—Soy Publio Cornelio Escipión, de la gens Cornelia, hijo del cónsul homónimo que, junto a mi tío Cneo, dirigió las tropas en Hispania antes que yo y que venció a Asdrúbal Barca en Dertosa. He sido tribuno militar y, por gracia del Senado, ostento el mando superior en Hispania de las huestes del magno pueblo romano.
Adinveles interpretó que Escipión se había presentado de esa forma con la intención de que él hiciera lo propio y, a pesar de haber previsto el encuentro, no tenía preparado ningún saludo. La alcurnia de la estirpe de Adinveles no era tan impresionante y su subconsciente no estaba por la labor de humillarse en su primera entrevista con tan digno personaje.
—Yo soy del no menos orgulloso pueblo de los oretanos, enconados defensores de su libertad. Ya Amílcar Barca, el famoso rayo cartaginés y padre de Aníbal, Asdrúbal y Magón Barca, pereció hace veintidós años en la celada que uno de nuestros reyes, el célebre Orinsino, organizó en amparo de nuestras posesiones. Tengo entendido que vuestro padre murió en la batalla que se produjo cerca de Kástulo, en los dominios de mis hermanos, en la Oretania al sur de la Sierra Lóbrega por cuyo desfiladero, al que vosotros llamáis Saltus Castulonensis, se despeñan bestias y hombres.
Nada más acabar la oración, Adinveles se percató de que sonaba más ruda de lo pretendido y, reconociendo al instante su metedura de pata, trató de enmendarlo aprovechando el estupor de las facciones de Escipión:
—Con ello quiero deciros que tal es la grandeza de mi amada tierra que grandes hombres de grandes potencias yacen en ella. Mi padre también falleció en tierra extranjera, señor.
Escipión arrugó las cejas y retuvo su réplica. No sabía si el oretano le estaba desafiando, si era un bárbaro que desconocía las reglas de la cortesía, si quería insultarle o si buscaba congraciarse con una supuesta orfandad compartida. Lo que resultaba claro es que no se dejaba amilanar por su cargo y fama, al menos aparentemente. De una manera que no llegaba a comprender, le sedujo la respuesta orgullosa del hispano y decidió sacar elementos de juicio de sus siguientes interlocuciones.
—¿Vuestro nombre es?
—Adinveles, disculpad mis malos modos, noble romano.
—¿En qué batalla murió vuestro padre? —preguntó Escipión—: Espero que no fuera a manos de conciudadanos míos. Tengo entendido que era mercenario.
—Lo fue, pero se cansó pronto de la prepotencia cartaginesa, insultó a un capitán y este hizo que lo despeñaran por un barranco.
—No le tendréis mucha estima entonces a los púnicos, supongo —prosiguió el romano con el interrogatorio.
—El insulto fue grave y yo no soy hombre rencoroso. Mi padre tendría que haberse mordido la lengua —replicó el íbero despreocupado—. Lo peor es que no pude darle un funeral digno.

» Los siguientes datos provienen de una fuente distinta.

(** Trimming a padded text gives what trimming the text gives. *)
Lemma strip_chars_pad p a s b :
  forallb p a = true → forallb p b = true →
  strip_chars p (a ++ s ++ b) = strip_chars p s.
Proof.
  intros Ha Hb. unfold strip_chars, lstrip_chars.
  rewrite drop_while_blank by done.
  destruct (drop_while p s) as [|c r] eqn:Hs.
  - destruct (drop_while_split p s) as (w & Hw & Hp). rewrite Hs, app_nil_r in Hw.
    subst w. rewrite drop_while_blank by done. by rewrite drop_while_nil.
  - rewrite drop_while_app by (by rewrite Hs). rewrite Hs.
    by apply rstrip_chars_blank.
Qed.

Lemma strip_chars_idem p s :
  strip_chars p (strip_chars p s) = strip_chars p s.
Proof.
  unfold strip_chars, lstrip_chars.
  destruct (rstrip_chars_split p (drop_while p s)) as (w & Hs & Hw).
  destruct (rstrip_chars p (drop_while p s)) as [|c r] eqn:Hr; [done|].
  assert (p c = false) as Hc.
  { cbn [app] in Hs. by apply drop_while_stop in Hs. }
  rewrite drop_while_head by done. rewrite <-Hr. apply rstrip_chars_idem.
Qed.

(** A text that trimming leaves alone has nothing to trim at either end. *)
Lemma strip_chars_fix p s :
  strip_chars p s = s → drop_while p s = s ∧ rstrip_chars p s = s.
Proof.
  intros Hs. unfold strip_chars, lstrip_chars in Hs.
  destruct (drop_while_split p s) as (w & Hw & _).
  destruct (rstrip_chars_split p (drop_while p s)) as (w' & Hw' & _).
  assert (w = []) as ->.
  { apply (f_equal length) in Hw, Hw'. rewrite Hs in Hw'.
    rewrite length_app in Hw, Hw'. destruct w; [done|]. cbn [length] in Hw. lia. }
  cbn [app] in Hw. rewrite <-Hw in Hs. by rewrite <-Hw.
Qed.

Lemma elem_of_drop_while p s x : x ∈ drop_while p s → x ∈ s.
Proof.
  destruct (drop_while_split p s) as (w & Hs & _). intros Hx.
  rewrite Hs. apply elem_of_app. by right.
Qed.

Lemma elem_of_strip_chars p s x : x ∈ strip_chars p s → x ∈ s.
Proof.
  unfold strip_chars, lstrip_chars. intros Hx.
  apply (elem_of_drop_while p).
  destruct (rstrip_chars_split p (drop_while p s)) as (w & Hs & _).
  rewrite Hs. apply elem_of_app. by left.
Qed.

Lemma split_no_sep sep s l : l ∈ split sep s → sep ∉ l.
Proof.
  revert l. induction s as [|c s IH]; intros l; cbn [split].
  - intros ->%list_elem_of_singleton. apply not_elem_of_nil.
  - destruct (c =? sep) eqn:Hc.
    + intros [->|Hl]%elem_of_cons; [apply not_elem_of_nil|by apply IH].
    + pose proof (split_nonempty sep s).
      destruct (split sep s) as [|l0 ls]; [done|].
      intros [->|Hl]%elem_of_cons.
      * apply not_elem_of_cons. split.
        -- intros ->. by rewrite N.eqb_refl in Hc.
        -- apply IH. by left.
      * apply IH. by right.
Qed.

(** ** More on the ingredient section *)

Lemma search_none s pos :
  label_free (length s) s = true → Re.search_from ingredients_re pos s = None.
Proof.
  intros Hs. rewrite <-(app_nil_r s) in Hs |- *. rewrite app_nil_r in Hs at 1.
  rewrite search_skip by done. cbn [Re.search_from].
  by rewrite exec_ingredients_fail.
Qed.

(** A document in which the label never begins has no ingredients. *)
Theorem no_heading_no_ingredients content :
  label_free (length content) content = true →
  extract_ingredients content = [].
Proof.
  intros Hfree. unfold extract_ingredients, Re.re_search.
  by rewrite search_none.
Qed.

Lemma ingredient_line_elem acc line x :
  x ∈ ingredient_line acc line →
  x ∈ acc ∨ (x ≠ [] ∧ strip x = x ∧ ∀ c, c ∈ x → c ∈ line).
Proof.
  unfold ingredient_line. destruct (startswith DASH (strip line)); [|by left].
  destruct (is_empty (strip (tail (strip line)))) eqn:He; cbn [negb]; [by left|].
  intros [Hx| ->%list_elem_of_singleton]%elem_of_app; [by left|]. right.
  split; [by destruct (strip (tail (strip line)))|].
  split; [apply strip_chars_idem|].
  intros c Hc%elem_of_strip_chars. apply (elem_of_strip_chars isspace).
  fold (strip line). destruct (strip line) as [|d r]; [done|]. by right.
Qed.

Lemma foldl_ingredient_line_elem lines acc x :
  x ∈ foldl ingredient_line acc lines →
  x ∈ acc ∨ (x ≠ [] ∧ strip x = x ∧ ∃ line, line ∈ lines ∧ ∀ c, c ∈ x → c ∈ line).
Proof.
  revert acc. induction lines as [|line lines IH]; intros acc; [by left|].
  cbn [foldl]. intros [[Hx|(H1 & H2 & H3)]%ingredient_line_elem
                      |(H1 & H2 & l & Hl & H3)]%IH.
  - by left.
  - right. split; [done|]. split; [done|]. exists line. split; [by left|done].
  - right. split; [done|]. split; [done|]. exists l. split; [by right|done].
Qed.

(** Every ingredient the extractor returns is a non-empty text without
    white space at its ends and without line break. *)
Theorem ingredients_are_trimmed_and_not_empty content x :
  x ∈ extract_ingredients content →
  x ≠ [] ∧ strip x = x ∧ NL ∉ x.
Proof.
  unfold extract_ingredients.
  destruct (Re.re_search ingredients_re content) as [m|]; [|by intros ?%elem_of_nil].
  intros [?%elem_of_nil|(H1 & H2 & l & Hl & H3)]%foldl_ingredient_line_elem; [done|].
  split; [done|]. split; [done|].
  intros Hnl%H3. by apply split_no_sep in Hl.
Qed.

(** ** The heading in any case *)

Lemma exec_lits_ignorecase_ok label lab t pos g k :
  length lab = length label →
  ci_prefix label lab = true →
  Re.exec (Re.lits_ignorecase label) (Re.MState pos (lab ++ t) g) k
  = k (Re.MState (pos + length lab) t g).
Proof.
  revert lab pos. induction label as [|c label IH]; intros [|x lab] pos Hlen Hlab;
    try done.
  - cbn. by rewrite Nat.add_0_r.
  - cbn [ci_prefix] in Hlab. apply andb_true_iff in Hlab as [Hx Hlab].
    change (Re.lits_ignorecase (c :: label))
      with (Re.Seq (Re.Cls (Re.ignorecase c)) (Re.lits_ignorecase label)).
    cbn [app Re.exec Re.m_rest]. rewrite Hx. unfold Re.advance.
    cbn [Re.m_pos Re.m_group].
    rewrite (IH lab (S pos)); [|cbn [length] in Hlen; lia|done].
    cbn [length]. by rewrite Nat.add_succ_r, Nat.add_succ_l.
Qed.

Lemma label_not_space lab :
  ci_prefix LABEL lab = true → ∃ x r, lab = x :: r ∧ isspace x = false.
Proof.
  destruct lab as [|x r]; [done|]. change LABEL with (73 :: tail LABEL).
  cbn [ci_prefix]. intros [Hx _]%andb_true_iff. exists x, r. split; [done|].
  destruct (isspace x) eqn:Hs; [|done].
  by rewrite (space_not_label x Hs) in Hx.
Qed.

(** [\s+] before the label takes all the white space there is. *)
Lemma star_greedy_before_label ws lab t pos g k :
  blank ws = true →
  ci_prefix LABEL lab = true →
  Re.star_greedy isspace (Re.MState pos (ws ++ lab ++ t) g) (ws ++ lab ++ t)
    (λ st', Re.exec (Re.lits_ignorecase LABEL) st' k)
  = Re.exec (Re.lits_ignorecase LABEL)
      (Re.MState (pos + length ws) (lab ++ t) g) k.
Proof.
  intros Hws Hlab. destruct (label_not_space lab Hlab) as (x & r & -> & Hx).
  revert pos. induction ws as [|c ws IH]; intros pos.
  - cbn [app Re.star_greedy]. rewrite Hx. by rewrite Nat.add_0_r.
  - cbn [blank forallb] in Hws. apply andb_true_iff in Hws as [Hc Hws].
    cbn [app Re.star_greedy]. rewrite Hc. unfold Re.advance.
    cbn [Re.m_pos Re.m_group]. rewrite (IH Hws). cbn [length].
    rewrite Nat.add_succ_r. cbn [Nat.add].
    destruct (Re.exec _ (Re.MState (S (pos + length ws)) _ g) k); [done|].
    apply exec_lits_ignorecase_fail. change LABEL with (73 :: tail LABEL).
    cbn [ci_prefix]. by rewrite (space_not_label c Hc).
Qed.

(** The heading: [##], white space, the label in any case. *)
Lemma exec_any_heading ws lab t pos g k :
  ws ≠ [] → blank ws = true →
  length lab = length LABEL → ci_prefix LABEL lab = true →
  Re.exec (Re.seq heading_res) (Re.MState pos (str "##" ++ ws ++ lab ++ t) g) k
  = k (Re.MState (pos + length (str "##" ++ ws ++ lab)) t g).
Proof.
  intros Hne Hws Hlen Hlab. destruct ws as [|c ws]; [done|].
  cbn [blank forallb] in Hws. apply andb_true_iff in Hws as [Hc Hws].
  unfold heading_res. norm_str. fold LABEL.
  cbn [Re.seq foldr Re.lits fmap list_fmap Re.plus Re.exec Re.m_rest app].
  change (35 =? 35) with true. cbn match. unfold Re.advance at 1 2.
  cbn [Re.m_rest Re.m_pos Re.m_group]. change (35 =? 35) with true. cbn match.
  rewrite Hc. unfold Re.advance. cbn [Re.m_rest Re.m_pos Re.m_group].
  etrans; [apply (star_greedy_before_label ws lab t _ g); done|].
  rewrite exec_lits_ignorecase_ok by done. cbn [Re.exec].
  f_equal. f_equal. cbn [length]. rewrite length_app. lia.
Qed.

—Entonces, ¿llegasteis a combatir contra nosotros? ¿A cuántos romanos matasteis?
—Puedo aseguraros que no he matado a ningún ciudadano romano en mi vida, al menos que yo sepa. Serví un tiempo a los cartagineses, como pude haber servido a los romanos.
Jesús CALZADO DÍAZ, El mercenario oretano, De librum tremens, Madrid, 2010.